Proyecto permitiría al Estado expropiar bienes privados de valor cultural

REDACCIÓN 29 de julio de 2026 29 de julio de 2026

Santo Domingo.– Los propietarios de inmuebles, objetos o colecciones declarados patrimonio cultural podrían enfrentar mayores restricciones sobre su uso, modificación y venta, de aprobarse el proyecto de ley que actualmente estudia el Congreso Nacional.

La iniciativa amplía las facultades del Estado para proteger bienes con valor histórico, arqueológico, artístico, documental, científico o arquitectónico, aun cuando pertenezcan a particulares. También incluye manifestaciones inmateriales, patrimonio subacuático y colecciones consideradas relevantes para la identidad cultural del país.

Aunque los dueños conservarían formalmente la propiedad, tendrían la obligación de mantener los bienes en condiciones adecuadas, permitir inspecciones oficiales y solicitar autorización al Ministerio de Cultura antes de realizar remodelaciones, intervenciones o modificaciones.

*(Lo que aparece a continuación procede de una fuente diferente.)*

(** X14: after the load-time update and after every click exactly one of
    the two theme icons is hidden, and the two scripts disagree on which:
    in dark mode the shared script shows the dark icon and hides the
    light one, the self-contained script shows the light icon and hides
    the dark one. *)
Theorem one_theme_icon_is_shown
    (t : Shared.Theme) (d l : gset string) (u : Standalone.Theme) :
  Shared.themeToggleDarkIcon t = Some d ->
  Shared.themeToggleLightIcon t = Some l ->
  (forall t', t' = Shared.themeToggle_click t \/ t' = Shared.initThemeIcons t ->
     exists d' l',
       Shared.themeToggleDarkIcon t' = Some d'
       /\ Shared.themeToggleLightIcon t' = Some l'
       /\ classList_contains "hidden" d'
          = negb (classList_contains "dark" (Shared.documentElement t'))
       /\ classList_contains "hidden" l'
          = classList_contains "dark" (Shared.documentElement t'))
  /\ (forall u',
        u' = Standalone.themeToggle_click u
        \/ u' = Standalone.updateThemeIcons u ->
        classList_contains "hidden" (Standalone.themeToggleDarkIcon u')
        = classList_contains "dark" (Standalone.documentElement u')
        /\ classList_contains "hidden" (Standalone.themeToggleLightIcon u')
           = negb (classList_contains "dark" (Standalone.documentElement u'))).
Proof.
  intros Hd Hl. split.
  - destruct t as [root dark light store]. cbn in Hd, Hl. subst dark light.
    intros t' [-> | ->].
    + destruct (classList_contains "dark" root) eqn:E.
      * rewrite (click_when_dark _ _ _ _ E). unfold Shared.updateThemeIcons.
        cbn [Shared.themeToggleDarkIcon Shared.themeToggleLightIcon
             Shared.documentElement Shared.localStorage].
        eexists _, _. split; [reflexivity|]. split; [reflexivity|].
        now rewrite !contains_toggle_force, contains_remove.
      * rewrite (click_when_light _ _ _ _ E). unfold Shared.updateThemeIcons.
        cbn [Shared.themeToggleDarkIcon Shared.themeToggleLightIcon
             Shared.documentElement Shared.localStorage].
        eexists _, _. split; [reflexivity|]. split; [reflexivity|].
        now rewrite !contains_toggle_force, contains_add.
    + unfold Shared.initThemeIcons, Shared.updateThemeIcons.
      cbn [Shared.themeToggleDarkIcon Shared.themeToggleLightIcon
           Shared.documentElement Shared.localStorage].
      eexists _, _. split; [reflexivity|]. split; [reflexivity|].
      now rewrite !contains_toggle_force.
  - destruct u as [root dark light store].
    intros u' [-> | ->];
      destruct (classList_contains "dark" root) eqn:E.
    + rewrite (standalone_click_when_dark _ _ _ _ E).
      cbn [Standalone.themeToggleDarkIcon Standalone.themeToggleLightIcon
           Standalone.documentElement].
      now autorewrite with tokens.
    + rewrite (standalone_click_when_light _ _ _ _ E).
      cbn [Standalone.themeToggleDarkIcon Standalone.themeToggleLightIcon
           Standalone.documentElement].
      now autorewrite with tokens.
    + rewrite (standalone_icons_when_dark _ _ _ _ E).
      cbn [Standalone.themeToggleDarkIcon Standalone.themeToggleLightIcon
           Standalone.documentElement].
      rewrite E. now autorewrite with tokens.
    + rewrite (standalone_icons_when_light _ _ _ _ E).
      cbn [Standalone.themeToggleDarkIcon Standalone.themeToggleLightIcon
           Standalone.documentElement].
      rewrite E. now autorewrite with tokens.
Qed.
Lemma before_filter (P : string → Prop) `{∀ x, Decision (P x)} l p n :
  before l p n → P p → P n → before (filter P l) p n.
Proof.
  intros (l1 & l2 & l3 & ->) Hp Hn.
  exists (filter P l1), (filter P l2), (filter P l3).
  rewrite filter_app, filter_cons_True, filter_app, filter_cons_True; done.
Qed.

Lemma before_sublist (l c : list string) p n :
  NoDup l → c `sublist_of` l → p ∈ c → n ∈ c → before l p n → before c p n.
Proof.
  intros Hl Hsub Hp Hn Hb. rewrite (sublist_filter_self l c Hl Hsub).
  by apply before_filter.
Qed.

Lemma series_le_order (l c1 c2 : list string) :
  NoDup l → c1 ≠ [] → c2 ≠ [] → c1 ⊆ l → c2 ⊆ l →
  series_le (make_topo_index l) c1 c2 = true → series_order l c1 c2.
Proof.
  intros Hl H1 H2 Hs1 Hs2. unfold series_le, pair_leb, series_key, series_order.
  simpl. rewrite orb_true_iff, andb_true_iff, Z.ltb_lt, Z.eqb_eq, Z.leb_le.
  destruct c1 as [|a c1], c2 as [|b c2]; try done. simpl.
  intros [?|[? Hidx]]; [left; lia|right]. split; [lia|].
  exists a, b. split_and!; [done..|].
  destruct (decide (a = b)) as [|Hne]; [by left|right].
  apply (index_in_before l a b); [done|set_solver..|done|done].
Qed.

(** Two classes of sizes 5 and 2 give two series, the larger first. *)
Lemma two_series (l : list string) (S : list (list string)) (X Y : list string)
    (conn : relation string) :
  NoDup l → concat S ≡ₚ l →
  Forall (λ c, c ≠ [] ∧ ∀ a b, a ∈ c → (b ∈ c ↔ conn a b)) S →
  StronglySorted (series_order l) S →
  l ≡ₚ X ++ Y → length X = 5%nat → length Y = 2%nat →
  (∀ a b, a ∈ X → b ∈ X → conn a b) →
  (∀ a b, a ∈ Y → b ∈ Y → conn a b) →
  (∀ a b, a ∈ X → b ∈ Y → ¬ conn a b ∧ ¬ conn b a) →
  ∃ sx sy, S = [sx; sy] ∧ sx ≡ₚ X ∧ sy ≡ₚ Y.
Proof.
  intros Hl Hcat Hgood Hsorted HXY HlX HlY HX HY Hsep.
  assert (NoDup (X ++ Y)) as (HndX & HXYdisj & HndY)%NoDup_app by (by rewrite <- HXY).
  assert (NoDup (concat S)) as HndS by (by rewrite Hcat).
  assert (∀ x, x ∈ l ↔ x ∈ X ∨ x ∈ Y) as Hmem
    by (intros x; by rewrite HXY, elem_of_app).
  assert (∀ c, c ∈ S → NoDup c ∧ c ⊆ l) as Hc.
  { intros c (S1 & S2 & ->)%list_elem_of_split.
    rewrite concat_app in HndS, Hcat. simpl in HndS, Hcat.
    apply NoDup_app in HndS as (_ & _ & [? _]%NoDup_app). split; [done|].
    intros x Hx. rewrite <- Hcat. set_solver. }
  assert (∀ c, c ∈ S → c ≡ₚ X ∨ c ≡ₚ Y) as Htype.
  { intros c HcS. destruct (Hc c HcS) as [Hnd Hsub].
    eapply Forall_forall in Hgood as [Hne Hclass]; [|done].
    destruct c as [|a c']; [done|].
    assert (a ∈ a :: c') as Ha by left.
    destruct (proj1 (Hmem a) (Hsub a Ha)) as [HaX|HaY]; [left|right];
      (apply NoDup_Permutation; [done..|]); intros b; rewrite (Hclass a b Ha).
    - split; [|by apply HX]. intros Hab.
      assert (b ∈ l) as [?|HbY]%Hmem; [by apply Hsub, (Hclass a b Ha)|done|].
      by destruct (Hsep a b HaX HbY).
    - split; [|by apply HY]. intros Hab.
      assert (b ∈ l) as [HbX|?]%Hmem; [by apply Hsub, (Hclass a b Ha)| |done].
      by destruct (Hsep b a HbX HaY). }
  assert (∀ c1 c2 S1 S2 S3, S = S1 ++ c1 :: S2 ++ c2 :: S3 →
            ¬ (c1 ≡ₚ c2)) as Hdistinct.
  { intros c1 c2 S1 S2 S3 -> Hperm.
    assert (c1 ∈ S1 ++ c1 :: S2 ++ c2 :: S3) as H1 by set_solver.
    eapply Forall_forall in Hgood as [Hne _]; [|done].
    rewrite concat_app in HndS. simpl in HndS. rewrite concat_app in HndS.
    simpl in HndS. apply NoDup_app in HndS as (_ & _ & HndS).
    apply NoDup_app in HndS as (_ & HndS & _).
    destruct c1 as [|a c1]; [done|].
    apply (HndS a); [left|]. rewrite <- Hperm. set_solver. }
  assert (X ≢ₚ Y) as HneXY.
  { intros HP. apply Permutation_length in HP. lia. }
  destruct S as [|c1 [|c2 [|c3 S]]].
  - simpl in Hcat. rewrite <- Hcat in HXY. symmetry in HXY.
    apply Permutation_nil_r in HXY. by destruct X.
  - simpl in Hcat. rewrite app_nil_r in Hcat.
    assert (length c1 = 7%nat) as Hlen.
    { rewrite Hcat, HXY, length_app. lia. }
    destruct (Htype c1 ltac:(left)) as [HP|HP]; apply Permutation_length in HP; lia.
  - destruct (Htype c1 ltac:(left)) as [H1|H1],
             (Htype c2 ltac:(right; left)) as [H2|H2].
    + destruct (Hdistinct c1 c2 [] [] [] eq_refl). by rewrite H1, H2.
    + by exists c1, c2.
    + apply StronglySorted_inv in Hsorted as [_ Hhd].
      apply Forall_cons in Hhd as [Hord _]. unfold series_order in Hord.
      apply Permutation_length in H1, H2. lia.
    + destruct (Hdistinct c1 c2 [] [] [] eq_refl). by rewrite H1, H2.
  - destruct (Htype c1 ltac:(left)) as [H1|H1],
             (Htype c2 ltac:(right; left)) as [H2|H2],
             (Htype c3 ltac:(right; right; left)) as [H3|H3];
      first [ destruct (Hdistinct c1 c2 [] [] (c3 :: S) eq_refl);
              by rewrite H1, H2
            | destruct (Hdistinct c1 c3 [] [c2] S eq_refl); by rewrite H1, H3
            | destruct (Hdistinct c2 c3 [c1] [] S eq_refl); by rewrite H2, H3 ].
Qed.
End Handlers.

(** ** The size of the skew and of the spreads *)

Section Spreads.

Context {N : Nautilus}.

Lemma half_is_half (a : Decimal) : a / 2 == a * (1 # 2).
Proof. reflexivity. Qed.

Lemma max_0_mono (a b : Decimal) : a <= b -> Dec.max a 0 <= Dec.max b 0.
Proof.
  intro H.
  destruct (max_cases a 0) as [[Ha ->] | [Ha ->]];
    destruct (max_cases b 0) as [[Hb ->] | [Hb ->]]; lra.
Qed.

Lemma max_0_eq (a b : Decimal) : a == b -> Dec.max a 0 == Dec.max b 0.
Proof.
  intro H. apply Qle_antisym; apply max_0_mono; rewrite H; apply Qle_refl.
Qed.

(** The skew for a threshold that is not negative lies in [0, 0.5]. *)
Lemma _calculate_skew_range (s : MarketMaker) (p k : Decimal) :
  0 <= inventory_threshold s -> _calculate_skew s p = inr k -> 0 <= k <= 0.5.
Proof.
  intros Hthr Hk. destruct (Dec.eqb (inventory_threshold s) 0) eqn:E.
  - unfold _calculate_skew in Hk. rewrite E in Hk. injection Hk as <-. lra.
  - apply eqb_false in E. rewrite (_calculate_skew_nonzero s p E) in Hk.
    injection Hk as <-.
    assert (Hpos : 0 < inventory_threshold s) by lra.
    pose proof (div_pos_nonneg (Qabs p) _ Hpos (Qabs_nonneg p)) as Hr.
    unfold MAX_SKEW.
    destruct (min_cases (Qabs p / inventory_threshold s * 0.5) 0.5)
      as [[Hm ->] | [Hm ->]]; lra.
Qed.

Lemma _calculate_skew_mono (s : MarketMaker) (p1 p2 k1 k2 : Decimal) :
  0 < inventory_threshold s -> Qabs p1 <= Qabs p2 ->
  _calculate_skew s p1 = inr k1 -> _calculate_skew s p2 = inr k2 -> k1 <= k2.
Proof.
  intros Hthr Hle H1 H2.
  assert (Hnz : ~ inventory_threshold s == 0) by lra.
  rewrite (_calculate_skew_nonzero s p1 Hnz) in H1.
  rewrite (_calculate_skew_nonzero s p2 Hnz) in H2.
  injection H1 as <-. injection H2 as <-.
  apply skew_mono_in_ratio, div_pos_mono; assumption.
Qed.

(** X1: below the threshold the skew is linear in the size of the
    position: for a positive threshold and abs(position) <= threshold the
    skew calculation returns abs(position) / threshold * 0.5. *)
Theorem skew_linear_below_threshold (s : MarketMaker) (p : Decimal)
    (Hthr : 0 < inventory_threshold s)
    (Hbelow : Qabs p <= inventory_threshold s) :
  exists k, _calculate_skew s p = inr k /\
            k == Qabs p / inventory_threshold s * 0.5.
Proof.
  assert (Hnz : ~ inventory_threshold s == 0) by lra.
  eexists. split; [apply (_calculate_skew_nonzero s p Hnz) |].
  assert (Hr : Qabs p / inventory_threshold s <= 1)
    by (apply Qle_shift_div_r; [exact Hthr | lra]).
  unfold MAX_SKEW.
  destruct (min_cases (Qabs p / inventory_threshold s * 0.5) 0.5)
    as [[Hm ->] | [Hm ->]]; lra.
Qed.

(** X2: a negative threshold, which construction accepts, turns the skew
    around: the calculation returns abs(position) / threshold * 0.5 without
    a cap, a value that is never positive, so the side meant to be
    tightened is widened instead. *)
Theorem skew_negative_threshold (s : MarketMaker) (p : Decimal)
    (Hthr : inventory_threshold s < 0) :
  exists k, _calculate_skew s p = inr k /\
            k == Qabs p / inventory_threshold s * 0.5 /\ k <= 0 /\
            forall mid q, 0 < p -> plan s mid p = inr q -> 0 <= spread_pct s ->
                          spread_pct s / 2 <= ask_spread q.
Proof.
  assert (Hnz : ~ inventory_threshold s == 0) by lra.
  assert (Hr : Qabs p / inventory_threshold s <= 0).
  { unfold Qdiv. pose proof (Qabs_nonneg p) as Ha.
    pose proof (Qmult_inv_r _ Hnz) as Hinv. nra. }
  assert (Hmin : Dec.min (Qabs p / inventory_threshold s * MAX_SKEW) MAX_SKEW
                 = Qabs p / inventory_threshold s * MAX_SKEW).
  { unfold MAX_SKEW.
    destruct (min_cases (Qabs p / inventory_threshold s * 0.5) 0.5)
      as [[Hm _] | [_ ->]]; [lra | reflexivity]. }
  eexists. split; [apply (_calculate_skew_nonzero s p Hnz) |].
  rewrite Hmin. unfold MAX_SKEW. split; [reflexivity |]. split; [lra |].
  intros mid q Hlong Hq Hspread.
  destruct (plan_long s mid p q Hlong Hq) as (Hk & _ & ->).
  rewrite (_calculate_skew_nonzero s p Hnz), Hmin in Hk. injection Hk as Hk.
  pose proof (half_is_half (spread_pct s)) as Hh.
  assert (Hraw : spread_pct s / 2 <=
                 spread_pct s / 2 - spread_pct s / 2 * skew_fraction q).
  { rewrite <- Hk. unfold MAX_SKEW. nra. }
  rewrite max_0_id; [exact Hraw | lra].
Qed.

(** X3: with a threshold equal to zero the spreads are symmetric whatever
    the position: the skew of the plan is 0 and the bid spread and the ask
    spread are equal. *)
Theorem zero_threshold_symmetric_quotes (s : MarketMaker) (mid position : Decimal)
    (Hthr : inventory_threshold s == 0) :
  exists q, plan s mid position = inr q /\
    skew_fraction q = 0 /\ bid_spread q == ask_spread q.
Proof.
  destruct (plan_total s mid position) as [q Hq]. exists q.
  split; [exact Hq |].
  assert (Hskew : _calculate_skew s position = inr 0)
    by (unfold _calculate_skew; now rewrite (proj2 (eqb_true _ _) Hthr)).
  assert (Hraw : spread_pct s / 2 - spread_pct s / 2 * 0 == spread_pct s / 2)
    by ring.
  destruct (Qlt_le_dec 0 position) as [Hlong | Hle].
  - destruct (plan_long s mid position q Hlong Hq) as (Hk & -> & ->).
    rewrite Hskew in Hk. injection Hk as <-.
    split; [reflexivity |]. symmetry. now apply max_0_eq.
  - destruct (Qlt_le_dec position 0) as [Hshort | Hge].
    + destruct (plan_short s mid position q Hshort Hq) as (Hk & -> & ->).
      rewrite Hskew in Hk. injection Hk as <-.
      split; [reflexivity |]. now apply max_0_eq.
    + assert (Hz : position == 0) by lra.
      destruct (plan_flat s mid position q Hz Hq) as (-> & ->).
      unfold plan in Hq. rewrite Hskew in Hq. simpl in Hq.
      injection Hq as <-. split; reflexivity.
Qed.

(** X4: for a spread and a threshold that are not negative the floor clamp
    is never active: the skew of the plan lies in [0, 0.5], one spread is
    half of spread_pct and the other is that half reduced by the skew, as
    computed before the clamp; so each spread is at most half of spread_pct
    and at least that half reduced by the largest skew. *)
Theorem spreads_within_bounds (s : MarketMaker) (mid position : Decimal)
    (Hspread : 0 <= spread_pct s) (Hthr : 0 <= inventory_threshold s) :
  exists q, plan s mid position = inr q /\
    0 <= skew_fraction q <= 0.5 /\
    ((bid_spread q == spread_pct s / 2 /\
      ask_spread q == spread_pct s / 2 - spread_pct s / 2 * skew_fraction q) \/
     (ask_spread q == spread_pct s / 2 /\
      bid_spread q == spread_pct s / 2 - spread_pct s / 2 * skew_fraction q)) /\
    spread_pct s / 2 - spread_pct s / 2 * MAX_SKEW <= bid_spread q
      <= spread_pct s / 2 /\
    spread_pct s / 2 - spread_pct s / 2 * MAX_SKEW <= ask_spread q
      <= spread_pct s / 2.
Proof.
  destruct (plan_total s mid position) as [q Hq]. exists q.
  split; [exact Hq |].
  assert (Hh : spread_pct s / 2 == spread_pct s * (1 # 2)) by reflexivity.
  assert (Hcases :
    0 <= skew_fraction q <= 0.5 /\
    ((bid_spread q == spread_pct s / 2 /\
      ask_spread q == spread_pct s / 2 - spread_pct s / 2 * skew_fraction q) \/
     (ask_spread q == spread_pct s / 2 /\
      bid_spread q == spread_pct s / 2 - spread_pct s / 2 * skew_fraction q))).
  { assert (Hhalf : 0 <= spread_pct s / 2) by lra.
    destruct (Qlt_le_dec 0 position) as [Hlong | Hle].
    - destruct (plan_long s mid position q Hlong Hq) as (Hk & -> & ->).
      pose proof (_calculate_skew_range s position _ Hthr Hk) as Hrange.
      split; [exact Hrange |]. left.
      rewrite !max_0_id; [split; reflexivity | nra | lra].
    - destruct (Qlt_le_dec position 0) as [Hshort | Hge].
      + destruct (plan_short s mid position q Hshort Hq) as (Hk & -> & ->).
        pose proof (_calculate_skew_range s position _ Hthr Hk) as Hrange.
        split; [exact Hrange |]. right.
        rewrite !max_0_id; [split; reflexivity | nra | lra].
      + assert (Hz : position == 0) by lra.
        destruct (plan_flat s mid position q Hz Hq) as (Hbf & Haf).
        destruct (_calculate_skew_total s position) as [k Hk].
        pose proof (_calculate_skew_range s position k Hthr Hk) as Hrange.
        assert (Hkq : skew_fraction q = k).
        { unfold plan in Hq. rewrite Hk in Hq. simpl in Hq.
          injection Hq as <-. reflexivity. }
        rewrite Hkq. split; [exact Hrange |].
        assert (Hk0 : k == 0).
        { destruct (Dec.eqb (inventory_threshold s) 0) eqn:E.
          - unfold _calculate_skew in Hk. rewrite E in Hk.
            injection Hk as <-. reflexivity.
          - apply eqb_false in E. rewrite (_calculate_skew_nonzero s _ E) in Hk.
            injection Hk as <-. unfold MAX_SKEW.
            assert (Hr : Qabs position / inventory_threshold s == 0).
            { rewrite Hz. unfold Qdiv. simpl Qabs. apply Qmult_0_l. }
            destruct (min_cases (Qabs position / inventory_threshold s * 0.5) 0.5)
              as [[Hm ->] | [Hm ->]]; lra. }
        left. rewrite Hbf, Haf, max_0_id by exact Hhalf.
        split; [reflexivity |]. rewrite Hk0. ring. }
  destruct Hcases as (Hrange & Hsides).
  split; [exact Hrange |]. split; [exact Hsides |]. unfold MAX_SKEW.
  destruct Hsides as [(Hbs & Has) | (Has & Hbs)].
  - split; [rewrite Hbs; split; nra | rewrite Has; split; nra].
  - split; [rewrite Hbs; split; nra | rewrite Has; split; nra].
Qed.

End Spreads.

(** ** Quotes lean with the inventory *)

(** X5: for a positive threshold, a spread and a mid that are not negative,
    a larger long position never raises the ask price and leaves the bid
    price where it is; a larger short position never lowers the bid price
    and leaves the ask price where it is. *)
Theorem quotes_lean_with_inventory {N : Nautilus} (s : MarketMaker)
    (mid p1 p2 : Decimal)
    (Hthr : 0 < inventory_threshold s) (Hspread : 0 <= spread_pct s)
    (Hmid : 0 <= mid) :
  (0 < p1 -> p1 <= p2 ->
   exists q1 q2,
     plan s mid p1 = inr q1 /\ plan s mid p2 = inr q2 /\
     ask_price q2 <= ask_price q1 /\ bid_price q2 == bid_price q1) /\
  (p1 < 0 -> p2 <= p1 ->
   exists q1 q2,
     plan s mid p1 = inr q1 /\ plan s mid p2 = inr q2 /\
     bid_price q1 <= bid_price q2 /\ ask_price q2 == ask_price q1).
Proof.
  assert (Hh : spread_pct s / 2 == spread_pct s * (1 # 2)) by reflexivity.
  assert (Hhalf : 0 <= spread_pct s / 2) by lra.
  destruct (plan_total s mid p1) as [q1 Hq1].
  destruct (plan_total s mid p2) as [q2 Hq2].
  destruct (plan_prices s mid p1 q1 Hq1) as (Hb1 & Ha1 & _ & _).
  destruct (plan_prices s mid p2 q2 Hq2) as (Hb2 & Ha2 & _ & _).
  split.
  - intros Hp1 Hle. exists q1, q2. split; [exact Hq1 |]. split; [exact Hq2 |].
    assert (Hp2 : 0 < p2) by lra.
    destruct (plan_long s mid p1 q1 Hp1 Hq1) as (Hk1 & Hbs1 & Has1).
    destruct (plan_long s mid p2 q2 Hp2 Hq2) as (Hk2 & Hbs2 & Has2).
    assert (Habs : Qabs p1 <= Qabs p2)
      by (rewrite !Qabs_pos by lra; exact Hle).
    pose proof (_calculate_skew_mono s p1 p2 _ _ Hthr Habs Hk1 Hk2) as Hk.
    assert (Hs : ask_spread q2 <= ask_spread q1).
    { rewrite Has1, Has2. apply max_0_mono. nra. }
    split.
    + rewrite Ha1, Ha2. nra.
    + rewrite Hb1, Hb2, Hbs1, Hbs2. reflexivity.
  - intros Hp1 Hle. exists q1, q2. split; [exact Hq1 |]. split; [exact Hq2 |].
    assert (Hp2 : p2 < 0) by lra.
    destruct (plan_short s mid p1 q1 Hp1 Hq1) as (Hk1 & Hbs1 & Has1).
    destruct (plan_short s mid p2 q2 Hp2 Hq2) as (Hk2 & Hbs2 & Has2).
    assert (Habs : Qabs p1 <= Qabs p2)
      by (rewrite !Qabs_neg by lra; lra).
    pose proof (_calculate_skew_mono s p1 p2 _ _ Hthr Habs Hk1 Hk2) as Hk.
    assert (Hs : bid_spread q2 <= bid_spread q1).
    { rewrite Hbs1, Hbs2. apply max_0_mono. nra. }
    split.
    + rewrite Hb1, Hb2. nra.
    + rewrite Ha1, Ha2, Has1, Has2. reflexivity.
Qed.

(** ** One tick, one book update, one direct call *)

Section Steps.

Context {N : Nautilus}.

Lemma position_log_logs (cache : Cache) (s : MarketMaker) :
  forallb is_log (position_log cache s) = true.
Proof.
  unfold position_log. now destruct (positions_open cache (instrument_id s)).
Qed.

Lemma skew_log_logs (position skew : Decimal) :
  forallb is_log (skew_log position skew) = true.
Proof.
  unfold skew_log.
  destruct (Dec.gtb position 0); [reflexivity |].
  now destruct (Dec.ltb position 0).
Qed.

(** X6: a timer tick never writes a field of the strategy, and when it
    does not skip, its first request is the cancellation of all orders:
    without a usable mid or without an instrument it adds the warning alone;
    otherwise what it adds to the trace begins with the refresh line and the
    cancellation for the strategy's instrument, before any position is read
    or any order is built. *)
Theorem quote_timer_keeps_fields_and_cancels_first (cache : Cache) (w : World) :
  self (snd (_on_quote_timer cache w)) = self w /\
  (mid_available (_current_mid (self w)) = false \/ instrument (self w) = None ->
   _on_quote_timer cache w =
     (inr tt, add_trace w [Log WARNING Msg_cannot_quote])) /\
  (mid_available (_current_mid (self w)) = true -> instrument (self w) <> None ->
   exists rest,
     trace (snd (_on_quote_timer cache w)) =
       trace w ++
       [Log INFO Msg_refreshing; Cancel_all_orders (instrument_id (self w))]
       ++ rest).
Proof.
  split; [| split].
  - destruct (_on_quote_timer_run cache w)
      as [-> | (mid & i & q & _ & _ & _ & _ & ->)]; reflexivity.
  - intros [Hmid | Hinst]; apply _on_quote_timer_skip; [now left | right].
    now rewrite Hinst.
  - intros Hmid Hinst.
    destruct (instrument (self w)) as [i |] eqn:Hi; [| now contradiction Hinst].
    destruct (_current_mid (self w)) as [mid |] eqn:Hstored; [| discriminate].
    simpl in Hmid. unfold Dec.truthy in Hmid.
    apply negb_true_iff, eqb_false in Hmid.
    destruct (plan_total (self w) mid (position_read cache (self w))) as [q Hq].
    rewrite (_on_quote_timer_cycle cache w mid i q Hstored Hmid Hi Hq).
    eexists. unfold add_trace. simpl. reflexivity.
Qed.
(** * GameCollection: the item-update protocol

    A shallow embedding of the record store ([database.js]), of the folder
    migration and of the update and delete routes of the main process,
    with the properties of the update protocol stated over it.

    Strings are sequences of 8-bit code units ([string]); integers are [Z];
    the store is a finite map from row ids to rows; the file system is an
    interface ([FileSystem]) whose operations either return or throw. *)

From Stdlib Require Import String Ascii ZArith List Lia Bool.
From Stdlib Require Import DecimalFacts DecimalPos.
From stdpp Require Import gmap strings list sorting.

Local Open Scope Z_scope.

(** ** Strings *)

Module Str.

Definition is_underscore (c : ascii) : bool := Ascii.eqb c "_"%char.

Definition in_range (lo hi : nat) (c : ascii) : bool :=
  (Nat.leb lo (nat_of_ascii c) && Nat.leb (nat_of_ascii c) hi)%bool.

(** The character class [[a-zA-Z0-9-]]. *)
Definition is_folder_char (c : ascii) : bool :=
  (in_range 97 122 c || in_range 65 90 c || in_range 48 57 c
   || Ascii.eqb c "-"%char)%bool.

Fixpoint map (f : ascii -> ascii) (s : string) : string :=
  match s with
  | EmptyString => EmptyString
  | String c s' => String (f c) (map f s')
  end.

(** [String.prototype.substring(0, n)]. *)
Fixpoint take (n : nat) (s : string) : string :=
  match n, s with
  | S n', String c s' => String c (take n' s')
  | _, _ => EmptyString
  end.

Fixpoint drop (n : nat) (s : string) : string :=
  match n, s with
  | S n', String _ s' => drop n' s'
  | _, _ => s
  end.

(** [String.prototype.toLowerCase] on the code units it is applied to here:
    the letters A-Z move to a-z, every other unit of the folder class and
    the underscore are fixed. *)
Definition lower (c : ascii) : ascii :=
  if in_range 65 90 c then ascii_of_nat (nat_of_ascii c + 32) else c.

Definition toLowerCase (s : string) : string := map lower s.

El proyecto también dispone que cualquier propietario interesado en vender un bien patrimonial deberá ofrecerlo primero al Estado dominicano. Solo después de que las autoridades renuncien a adquirirlo o dejen vencer el plazo correspondiente, podrá concretarse la venta a otra persona.

Otro de los puntos que genera mayor debate es la posibilidad de expropiar propiedades privadas cuando exista incumplimiento en su conservación, riesgo de deterioro o una causa de interés público. El proceso deberá realizarse conforme a la ley y contemplar el pago de una indemnización.

La propuesta prohíbe intervenir monumentos nacionales sin autorización, limita la salida del país de piezas patrimoniales y establece que los hallazgos arqueológicos pertenecerán al Estado. Asimismo, endurece los controles contra el tráfico ilegal de bienes culturales.

Las violaciones a estas disposiciones podrían ser sancionadas con multas de entre 10 y 50 salarios mínimos del sector público.

La pieza fue aprobada en segunda lectura por el Senado el pasado 24 de julio y deberá ser conocida ahora por la Cámara de Diputados antes de ser remitida al Poder Ejecutivo.